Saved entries
(** ** All buffers *)

Fixpoint reprs (i : nat) s (ws : list AnyWriter) (bufs : list buf) : Prop :=
  match ws, bufs with
  | [], [] => True
  | w :: ws, b :: bufs => any_repr i s w b ∧ reprs (S i) s ws bufs
  | _, _ => False
  end.

Lemma reprs_app i s ws1 b1 ws2 b2 : reprs i s ws1 b1 → reprs (i + length ws1) s ws2 b2 → reprs i s (ws1 ++ ws2) (b1 ++ b2).
Proof.
  revert i b1; induction ws1 as [|w ws1 IH]; intros i [|b b1]; cbn [reprs app length]; try done; [by rewrite Nat.add_0_r|].
  intros [Hw Hr] Hr2. split; [done|]. apply IH; [done|]. by rewrite Nat.add_succ_comm.
Qed.
Lemma reprs_split i s ws pre b post : reprs i s ws (pre ++ b :: post) →
  ∃ ws1 w ws2, ws = ws1 ++ w :: ws2 ∧ length ws1 = length pre ∧ reprs i s ws1 pre ∧ any_repr (i + length pre) s w b ∧
    reprs (S (i + length pre)) s ws2 post.
Proof.
  revert i ws; induction pre as [|b0 pre IH]; intros i [|w ws]; cbn [reprs app length]; try done.
  - intros [Hw Hr]. exists [], w, ws. rewrite Nat.add_0_r. done.
  - intros [Hw Hr]. destruct (IH _ _ Hr) as (ws1 & w' & ws2 & -> & Hl & H1' & H2' & H3'). exists (w :: ws1), w', ws2.
    rewrite Nat.add_succ_comm in H2', H3'. cbn. by rewrite Hl.
Qed.
Lemma reprs_change i s s' ws bufs : reprs i s ws bufs → (∀ k, (i <= k < i + length ws)%nat → same_pages k s s') → reprs i s' ws bufs.
Proof.
  revert i bufs; induction ws as [|w ws IH]; intros i [|b bufs]; cbn [reprs length]; try done. intros [Hw Hr] Hs. split.
  - eapply any_repr_change; [done|]. apply Hs. lia.
  - apply IH; [done|]. intros k Hk. apply Hs. lia.
Qed.
Lemma reprs_length i s ws bufs : reprs i s ws bufs → length ws = length bufs.
Proof. revert i bufs; induction ws as [|w ws IH]; intros i [|b bufs]; cbn; try done. intros [_ Hr]. f_equal. by eapply IH. Qed.

Lemma frame_same i k s s' : page_frame id i s s' → Z.of_nat i mod 2 ^ 16 ≠ Z.of_nat k mod 2 ^ 16 → same_pages k s s'.
Proof. intros Hfr Hne j. apply Hfr. intros j'. rewrite page_key_inj. intros [E _]. congruence. Qed.

(** [s0] is the storage the table was begun on. *)
Definition table_repr s0 (sch : schema) (t : TableWriter) (bufs : list buf) : Prop :=
  tw_schema t = sch ∧ factory_for id (tw_key t) ∧ reprs 0 (tw_storage t) (tw_buffers t) bufs ∧ Z.of_nat (length bufs) <= 2 ^ 16 ∧
  ∀ k, (∀ i j, k ≠ page_key id i j) → kv_get (tw_storage t) k = kv_get s0 k.

#[export] Instance table_writer_laws s0 sch : ArrayWriterLaws TableWriter (table_repr s0 sch).
Proof.
  intros t pre b b' post op (Hsch & Hf & Hr & Hl & Hk) Hok Ha Hs.
  destruct (reprs_split _ _ _ _ _ _ Hr) as (ws1 & w & ws2 & Ew & Hl1 & Hr1 & Hw & Hr2). cbn [Nat.add] in *.
  destruct (any_write_spec _ _ _ _ _ _ Hw Hok Ha Hs) as (s' & w' & E & Hw' & Hfr).
  unfold array_write, table_array_writer. rewrite Ew, <-Hl1, list_lookup_middle by done. rewrite E. cbn [mbind res_bind].
  eexists. split; [done|]. pose proof (reprs_length _ _ _ _ Hr) as Hlen. rewrite Ew, !length_app in Hlen. cbn [length] in Hlen.
  rewrite length_app in Hl. cbn [length] in Hl.
  split; [done|]. split; [done|]. cbn [tw_storage tw_buffers tw_key]. split; [|split; [rewrite length_app; cbn; lia|]].
  - rewrite insert_app_r_alt, Nat.sub_diag by lia. cbn [insert list_insert].
    pose proof (reprs_length _ _ _ _ Hr2) as Hl2. apply reprs_app; [|cbn [reprs]; rewrite ?Hl1; split; [done|]].
    + eapply reprs_change; [exact Hr1|]. intros k Hk'. eapply frame_same; [exact Hfr|]. rewrite !Z.mod_small by lia. lia.
    + eapply reprs_change; [exact Hr2|]. intros k Hk'. eapply frame_same; [exact Hfr|]. rewrite !Z.mod_small by lia. lia.
  - intros k Hk'. rewrite Hfr by auto. by apply Hk.
Qed.

(** ** New writers *)

Definition sizes_ok (sizes : page_sizes) : Prop :=
  (0 < native_page_size sizes)%nat ∧ (0 < bitmask_page_size sizes)%nat ∧ (0 < offset_page_len sizes)%nat.

(** A step of the factory from its position: it creates writers of the empty buffers [bufs]. *)
Definition creates s (f : StorageWriterFactory * list AnyWriter → res (StorageWriterFactory * list AnyWriter)) (bufs : list buf) : Prop :=
  ∀ wf ws, sizes_ok (wf_sizes wf) → factory_for id (wf_key wf) →
    ∃ new, f (wf, ws) = Ok (mkWriterFactory (wf_sizes wf) (wf_key wf) (wf_pos wf + length new), ws ++ new) ∧ reprs (wf_pos wf) s new bufs.

Lemma creates_app s f g a b : creates s f a → creates s g b → creates s (λ st, st ← f st; g st) (a ++ b).
Proof.
  intros Hf Hg wf ws Hs Hk. destruct (Hf wf ws Hs Hk) as (n1 & -> & Hr1). cbn [mbind res_bind].
  destruct (Hg (mkWriterFactory (wf_sizes wf) (wf_key wf) (wf_pos wf + length n1)) (ws ++ n1) Hs Hk) as (n2 & -> & Hr2). cbn [wf_sizes wf_key wf_pos] in *.
  exists (n1 ++ n2). rewrite length_app, Nat.add_assoc, <-app_assoc. split; [done|]. by apply reprs_app.
Qed.
Lemma creates_nullmask s : creates s (λ st, Ok (push_nullmask st)) [NullBuf []].
Proof.
  intros wf ws (_ & Hs & _) Hk. eexists [_]. split; [done|]. split; [|done]. exists (bitmask_page_size (wf_sizes wf)).
  split; [done|]. apply (bitmask_pages_new_repr _ _ (s, page_writer_new (wf_key wf) (wf_pos wf))); [done|]. by apply page_store_new.
Qed.
Lemma creates_bitmask s : creates s (λ st, Ok (push_bitmask st)) [BitBuf []].
Proof.
  intros wf ws (_ & Hs & _) Hk. eexists [_]. split; [done|]. split; [|done]. exists (bitmask_page_size (wf_sizes wf)).
  apply (bitmask_pages_new_repr _ _ (s, page_writer_new (wf_key wf) (wf_pos wf))); [done|]. by apply page_store_new.
Qed.
Lemma creates_offset s : creates s (λ st, Ok (push_offset st)) [OffsetBuf []].
Proof.
  intros wf ws (_ & _ & Hs) Hk. eexists [_]. split; [done|]. split; [|done]. exists (offset_page_len (wf_sizes wf)).
  apply (offset_pages_new_repr _ _ (s, page_writer_new (wf_key wf) (wf_pos wf))); [done|]. by apply page_store_new.
Qed.
Lemma creates_native s u : (0 < u)%nat → creates s (push_native u) [NativeBuf u []].
Proof.
  intros Hu wf ws _ Hk. unfold push_native. cbn [next_buffer fst snd].
  destruct (native_new_repr (page_store_repr id (wf_pos wf) s) (wf_sizes wf) (s, page_writer_new (wf_key wf) (wf_pos wf)) u Hu) as (w & E & Hr); [by apply page_store_new|].
  unfold native_new in *. destruct (negb _); [done|]. injection E as <-. cbn [mbind res_bind]. eexists [_]. split; [done|]. split; [|done].
  by eexists.
Qed.
Lemma creates_ext s f g bufs : (∀ st, f st = g st) → creates s g bufs → creates s f bufs.
Proof. intros Hfg Hg wf ws. rewrite Hfg. apply Hg. Qed.

Lemma creates_fields {A} s (f : A → StorageWriterFactory * list AnyWriter → res (StorageWriterFactory * list AnyWriter)) (sh : A → shape) l :
  Forall (λ x, creates s (f x) (enc (sh x) [])) l → ∀ k, creates s (fold_res (λ st x, f x st) l) (enc_fields enc k (sh <$> l) []).
Proof.
  induction 1 as [|x l Hx Hf IH]; intros k; cbn [fold_res fmap list_fmap enc_fields].
  - intros wf ws _ _. exists []. rewrite app_nil_r, Nat.add_0_r. by destruct wf.
  - by apply creates_app.
Qed.
(* ===== verification/BuildersSpec.v ===== *)
(** * BuildersSpec: builders as array writers

    A builder of a data type holds the contents of its buffers ([holds]); every operation of
    the writer interface appends to the buffer it names and leaves the other ones alone, so the
    writes of slices apply to builders ([any_builder_laws], [table_builder_laws]). *)
From S2P Require Import Prelude Ranges Bytes Bits Offsets PagesSpec TableRead TableReadSpec Slices SliceSpec SliceWrite TableWrite TableArray TableRoundtrip Builders.

(** ** The column of a buffer *)

(** A search over strictly increasing offsets finds the part that has the index. *)
Lemma bisect_offsets_loop_spec offsets idx fuel : ∀ beg end_, (end_ - beg < fuel)%nat → (beg < end_)%nat →
  (∀ i j x y, (i < j)%nat → offsets !! i = Some x → offsets !! j = Some y → x < y) →
  (∃ b, offsets !! beg = Some b ∧ b <= idx) → (∃ e, offsets !! end_ = Some e ∧ idx < e) →
  ∃ i x y, bisect_offsets_loop fuel offsets idx beg end_ = Ok (Some i) ∧ offsets !! i = Some x ∧ offsets !! S i = Some y ∧ x <= idx < y.
Proof.
  induction fuel as [|fuel IH]; intros beg end_ Hf Hlt Hinc (b & Hb & Hle) (e & He & Hgt); [lia|]. cbn [bisect_offsets_loop].
  destruct (1 <? end_ - beg)%nat eqn:E.
  - apply Nat.ltb_lt in E. set (mid := (beg + (end_ - beg) / 2)%nat).
    assert (beg < mid < end_)%nat as Hmid.
    { pose proof (Nat.div_lt (end_ - beg) 2 ltac:(lia) ltac:(lia)). assert (1 <= (end_ - beg) / 2)%nat by (apply Nat.div_le_lower_bound; lia). unfold mid. lia. }
    destruct (lookup_lt_is_Some_2 offsets mid) as [m Hm]; [apply lookup_lt_Some in He; lia|].
    unfold at_. rewrite Hm. cbn [mbind res_bind]. destruct (Z.compare_spec m idx) as [-> |Hc|Hc].
    + destruct (lookup_lt_is_Some_2 offsets (S mid)) as [y Hy]; [apply lookup_lt_Some in He; lia|].
      exists mid, idx, y. split; [done|]. split; [done|]. split; [done|]. split; [lia|]. eapply (Hinc mid (S mid)); [lia|done|done].
    + apply (IH mid end_); [lia|lia|done|exists m; split; [done|lia]|by exists e].
    + apply (IH beg mid); [lia|lia|done|by exists b|by exists m].
  - apply Nat.ltb_ge in E. assert (end_ = S beg) as -> by lia. unfold at_. rewrite Hb. cbn [mbind res_bind].
    rewrite (proj2 (Z.leb_le _ _)) by done. rewrite He. cbn [mbind res_bind]. rewrite (proj2 (Z.ltb_lt _ _)) by done. by exists beg, b, e.
Qed.
(* ===== verification/BuildersProps.v ===== *)
(** * BuildersProps: builders and tables in memory

    A builder finishes as the arrow array of its rows; a table builder that received any writes
    of table slices gives exactly the rows written, as a slice and as a record batch; [append]
    adds one row. *)

From S2P Require Import Prelude Bytes Ranges Bits Offsets PagesSpec TableRead TableReadSpec Slices SliceSpec SliceWrite TableWrite TableArray TableRoundtrip Builders BuildersSpec.

(** ** Fresh and cleared builders *)

(** The types [AnyBuilder::new] accepts. *)
Fixpoint buildable_type (ty : ArrowType) : bool :=
  match ty with
  | Boolean | Binary | Utf8 | FixedSizeBinary _ => true
  | Primitive p => buildable p
  | ListOf _ item => buildable_type item
  | Struct fields => forallb (λ f, buildable_type f.2) fields
  | FixedSizeListOf _ _ _ | OtherType _ => false
  end.
Lemma buildable_supported ty : buildable_type ty = true → supported ty = true.
Proof.
  induction ty as [|p| | |size|b item IH|n b item IH|fields IH|b] using arrow_nested_ind; try done. cbn.
  rewrite !forallb_forall. rewrite Forall_forall in IH. intros Hf f Hin. apply IH; [by apply list_elem_of_In|by apply Hf].
Qed.

Lemma null_fresh : null_holds nullmask_new (NullBuf []).
Proof. by exists []. Qed.
Lemma native_fresh w : native_holds w [] (NativeBuf w []).
Proof. by exists []. Qed.
Lemma offset_fresh : offset_holds offsets_new (OffsetBuf []).
Proof. by exists []. Qed.

Lemma map_num_buffers_built fields : Forall (λ f : bool * ArrowType, buildable_type f.2 = true) fields →
  map_res get_num_buffers fields.*2 = Ok (nbufs <$> ((λ f, shape_of f.2) <$> fields)).
Proof.
  induction 1 as [|f fields Hf _ IH]; [done|]. rewrite !fmap_cons. cbn [map_res]. rewrite get_num_buffers_spec by by apply buildable_supported.
  cbn [mbind res_bind]. by rewrite IH.
Qed.
(* ===== verification/QueryRel.v ===== *)
(** * Relations between rows (crates/query/src/plan/rel.rs, row_list.rs)

    A relation turns a set of rows of its input table into rows of its output table: by a join
    on keys, or along the address tree.  Data frames are lists of rows; the operations of polars
    on them are a class with laws. *)
From stdpp Require Import gmap sorting.
From S2P Require Import Prelude Bytes Ranges QueryStack QueryArrow QueryPred.

(** ** Data frames *)

(** A row maps the name of a column to its cell, [None] for null. *)
Abbreviation frow := (gmap Name (option cell)).
Record frame : Type := mkFrame { fr_columns : list (Name * DataType); fr_rows : list frow }.

Definition get (c : Name) (r : frow) : option cell := mjoin (r !! c).
Definition frame_type (f : frame) (c : Name) : option DataType := snd <$> head (filter (λ x, x.1 = c) (fr_columns f)).
Definition has_columns (f : frame) (cs : list Name) : Prop := Forall (λ c, c ∈ (fr_columns f).*1) cs.

(** Keys match when no part is null and all parts are equal. *)
Definition keys_match (lk rk : list Name) (x y : frow) : bool :=
  forallb (λ ab, match get ab.1 x, get ab.2 y with Some u, Some v => bool_decide (u = v) | _, _ => false end) (zip lk rk).

(** [record_batch_vec_to_lazy_polars_df] (crates/polars/src/arrow.rs) *)
Definition batch_rows (b : RecordBatch) : list frow :=
  (λ i, list_to_map ((λ c : Name * array, (c.1, nth i (arr_cells c.2) None)) <$> rb_columns b)) <$> seq 0 (rb_num_rows b).
Definition batches_frame (bs : list RecordBatch) : frame :=
  match bs with
  | [] => mkFrame [] []
  | b :: _ => mkFrame ((λ c, (c.1, arr_type c.2)) <$> rb_columns b) (mjoin (batch_rows <$> bs))
  end.
Definition to_lazy_df (s : Scan) : res frame := bs ← scan_execute s; Ok (batches_frame bs).

(** The operations of polars the relations use. *)
Class Polars : Type := {
  semi_join : frame → frame → list Name → list Name → res frame;
  inner_join : frame → frame → list Name → list Name → res frame;
  (* select with col(src).alias(dst) *)
  select : list (Name * Name) → frame → res frame;
  unique : frame → res frame;
  with_index_column : Name → frame → res frame;
  (* group_by(keys).agg(lists of the other columns): the rows of each group *)
  group_by : list Name → frame → res (list (list frow))
}.

Definition select_row (cs : list (Name * Name)) (r : frow) : frow := list_to_map ((λ c, (c.2, get c.1 r)) <$> cs).

Class PolarsLaws `{Polars} : Prop := {
  semi_join_spec l r lk rk : lk ≠ [] → has_columns l lk → has_columns r rk → length lk = length rk →
    ∃ f, semi_join l r lk rk = Ok f ∧ fr_columns f = fr_columns l ∧
      fr_rows f ≡ₚ filter (λ x, Exists (λ y, keys_match lk rk x y = true) (fr_rows r)) (fr_rows l);
  inner_join_spec l r on : on ≠ [] → has_columns l on → has_columns r on → (∀ c, c ∈ (fr_columns l).*1 → c ∈ (fr_columns r).*1 → c ∈ on) →
    ∃ f, inner_join l r on on = Ok f ∧ fr_columns f = fr_columns l ++ filter (λ c, c.1 ∉ on) (fr_columns r) ∧
      fr_rows f ≡ₚ mjoin ((λ x, (λ y, x ∪ y) <$> filter (λ y, keys_match on on x y = true) (fr_rows r)) <$> fr_rows l);
  select_spec cs f : cs ≠ [] → has_columns f cs.*1 → NoDup cs.*2 →
    ∃ g, select cs f = Ok g ∧ (fr_columns g).*1 = cs.*2 ∧ fr_rows g = select_row cs <$> fr_rows f;
  unique_spec f : ∃ g, unique f = Ok g ∧ fr_columns g = fr_columns f ∧ NoDup (fr_rows g) ∧ ∀ r, r ∈ fr_rows g ↔ r ∈ fr_rows f;
  with_index_column_spec name f : name ∉ (fr_columns f).*1 →
    ∃ g, with_index_column name f = Ok g ∧ fr_columns g = (name, DUInt32) :: fr_columns f ∧
      fr_rows g = imap (λ i r, <[name := Some (CInt (Z.of_nat i))]> r) (fr_rows f);
  group_by_spec keys f : has_columns f keys →
    ∃ gs, group_by keys f = Ok gs ∧ mjoin gs ≡ₚ fr_rows f ∧ Forall (λ g, g ≠ []) gs ∧
      (∀ g x y, g ∈ gs → x ∈ g → y ∈ g → (λ c, get c x) <$> keys = (λ c, get c y) <$> keys) ∧
      (∀ i j gi gj x y, gs !! i = Some gi → gs !! j = Some gj → x ∈ gi → y ∈ gj →
         (λ c, get c x) <$> keys = (λ c, get c y) <$> keys → i = j)
}.

(** ** Row lists (row_list.rs) *)

(** A mutex over a [BTreeSet]: a set of rows. *)
Abbreviation RowList := (gset Z).
Definition sorted_rows (rows : RowList) : list Z := merge_sort Z.le (elements rows).

Definition int_cell (c : option cell) : Z := match c with Some (CInt z) => z | _ => 0 end.
(** [polars_series_to_row_index_iter] on the column row_index. *)
Definition frame_rows (f : frame) : list Z := (λ r, int_cell (get "row_index" r)) <$> fr_rows f.

(** [extend_from_record_batch_vec] *)
Definition batch_row_index (b : RecordBatch) : res (list Z) :=
  match column_by_name b "row_index" with
  | None => Panic "No row_index column in the batch"
  | Some arr => if forallb (λ c, bool_decide (is_Some c)) (arr_cells arr) then Ok (int_cell <$> arr_cells arr) else Panic "assertion failed: null_count == 0"
  end.
Definition extend_from_record_batch_vec (rows : RowList) (bs : list RecordBatch) : res RowList :=
  is_ ← collect (batch_row_index <$> bs);
  Ok (rows ∪ list_to_set (mjoin is_)).

(** ** Relations *)

Inductive Rel : Type :=
| Join (input_table : Name) (input_key : list Name) (output_table : Name) (output_key : list Name)
| ForeignChildren (input_table : Name) (input_key : list Name) (output_table : Name) (output_key : list Name)
| ForeignParents (input_table : Name) (input_key : list Name) (output_table : Name) (output_key : list Name)
| Children (table : Name) (key : list Name)
| Parents (table : Name) (key : list Name).

#[export] Instance Rel_eq_dec : EqDecision Rel.
Proof. solve_decision. Defined.

Definition output_table (r : Rel) : Name :=
  match r with Join _ _ o _ | ForeignChildren _ _ o _ | ForeignParents _ _ o _ => o | Children t _ | Parents t _ => t end.
Definition input_table (r : Rel) : Name :=
  match r with Join i _ _ _ | ForeignChildren i _ _ _ | ForeignParents i _ _ _ => i | Children t _ | Parents t _ => t end.

(** The trait [Chunk]. *)
Abbreviation Chunk := (Name → res Scan).

(** [downcast_address_type!] *)
Definition check_address_type (ty : option DataType) : res unit :=
  match ty with
  | Some (DList (DInt true 32)) | Some (DList (DInt false 32)) | Some (DList (DInt false 16)) => Ok tt
  | _ => Err (EMsg "invalid address type")
  end.

Definition cell_address (c : option cell) : list Z := match c with Some (CInts l) => l | _ => [] end.

(** [Stack::from_df] *)
Definition stack_from_groups (address_column : Name) (gs : list (list frow)) : Stack :=
  stack_of ((λ g : list frow, (λ r, (cell_address (get address_column r), int_cell (get "row_index" r))) <$> g) <$> gs).

(** [key.iter().take(key.len() - 1)] and [key.last().unwrap()]: an empty key underflows. *)
Definition split_key (key : list Name) : res (list Name * Name) :=
  match last key with Some a => Ok (take (length key - 1) key, a) | None => Panic "attempt to subtract with overflow" end.

Definition same_names (cs : list Name) : list (Name * Name) := (λ c, (c, c)) <$> cs.

Section eval.
Context {PL : Polars}.

Definition eval_join (chunk : Chunk) (input : RowList) (it : Name) (ik : list Name) (ot : Name) (ok : list Name) : res (list Z) :=
  sel ← from_sorted_indexes (sorted_rows input);
  s ← chunk it;
  input_rows ← to_lazy_df (with_columns (with_row_selection s (Some sel)) ik);
  s ← chunk ot;
  output_rows ← to_lazy_df (with_columns (with_row_index s true) ok);
  result ← semi_join output_rows input_rows ok ik;
  result ← select [("row_index", "row_index")] result;
  Ok (frame_rows result).

(** [select_stack], with the type of the address column. *)
Definition select_stack (chunk : Chunk) (table : Name) (key : list Name) (input : RowList) : res (Stack * option DataType) :=
  s ← chunk table;
  items ← to_lazy_df (with_columns (with_row_index s true) key);
  let row_index := mkFrame [("row_index", DUInt32)] ((λ i, {[ "row_index" := Some (CInt i) ]}) <$> sorted_rows input) in
  '(group_key, address_column) ← split_key key;
  joined ← inner_join row_index items ["row_index"] ["row_index"];
  groups ← select (same_names group_key) joined;
  groups ← unique groups;
  groups ← with_index_column "_group" groups;
  items' ← inner_join groups items group_key group_key;
  gs ← group_by ["_group"] items';
  Ok (stack_from_groups address_column gs, frame_type items address_column).

Definition select_foreign_stack (chunk : Chunk) (input : RowList) (it : Name) (ik : list Name) (ot : Name) (ok : list Name) :
    res (Stack * option DataType * list Z) :=
  '(group_key, address_column) ← split_key ok;
  sel ← from_sorted_indexes (sorted_rows input);
  s ← chunk it;
  input_df ← to_lazy_df (with_columns (with_row_selection s (Some sel)) ik);
  input_df ← select (zip ik ok) input_df;
  s ← chunk ot;
  items ← to_lazy_df (with_row_index (with_columns s ok) true);
  items ← semi_join items input_df group_key group_key;
  joined ← inner_join input_df items ok ok;
  input_rows ← select [("row_index", "row_index")] joined;
  gs ← group_by group_key items;
  Ok (stack_from_groups address_column gs, frame_type items address_column, frame_rows input_rows).

Definition find_children (stack : Stack * option DataType) (parents : list Z) (include_parent : bool) : res (list Z) :=
  _ ← check_address_type stack.2;
  find_children_impl parents include_parent stack.1.
Definition find_parents (stack : Stack * option DataType) (children : list Z) : res (list Z) :=
  _ ← check_address_type stack.2;
  find_parents_impl children stack.1.

Definition eval_children (chunk : Chunk) (input : RowList) (table : Name) (key : list Name) : res (list Z) :=
  stack ← select_stack chunk table key input;
  find_children stack (sorted_rows input) false.
Definition eval_parents (chunk : Chunk) (input : RowList) (table : Name) (key : list Name) : res (list Z) :=
  stack ← select_stack chunk table key input;
  find_parents stack (sorted_rows input).
Definition eval_foreign_children (chunk : Chunk) (input : RowList) (it : Name) (ik : list Name) (ot : Name) (ok : list Name) : res (list Z) :=
  '(stack, parents) ← select_foreign_stack chunk input it ik ot ok;
  find_children stack parents true.
Definition eval_foreign_parents (chunk : Chunk) (input : RowList) (it : Name) (ik : list Name) (ot : Name) (ok : list Name) : res (list Z) :=
  '(stack, children) ← select_foreign_stack chunk input it ik ot ok;
  find_parents stack children.

(** [Rel::eval]: the rows it adds to the output list. *)
Definition rel_eval (r : Rel) (chunk : Chunk) (input : RowList) : res (list Z) :=
  match r with
  | Join it ik ot ok => eval_join chunk input it ik ot ok
  | ForeignChildren it ik ot ok => eval_foreign_children chunk input it ik ot ok
  | ForeignParents it ik ot ok => eval_foreign_parents chunk input it ik ot ok
  | Children table key => eval_children chunk input table key
  | Parents table key => eval_parents chunk input table key
  end.
End eval.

◆ WHAT THE TASK REQUIRES
Locate the word "take" in the records above, and return each line that has it.

◆ EXPECTED OUTPUT
(** [key.iter().take(key.len() - 1)] and [key.last().unwrap()]: an empty key underflows. *)
  match last key with Some a => Ok (take (length key - 1) key, a) | None => Panic "attempt to subtract with overflow" end.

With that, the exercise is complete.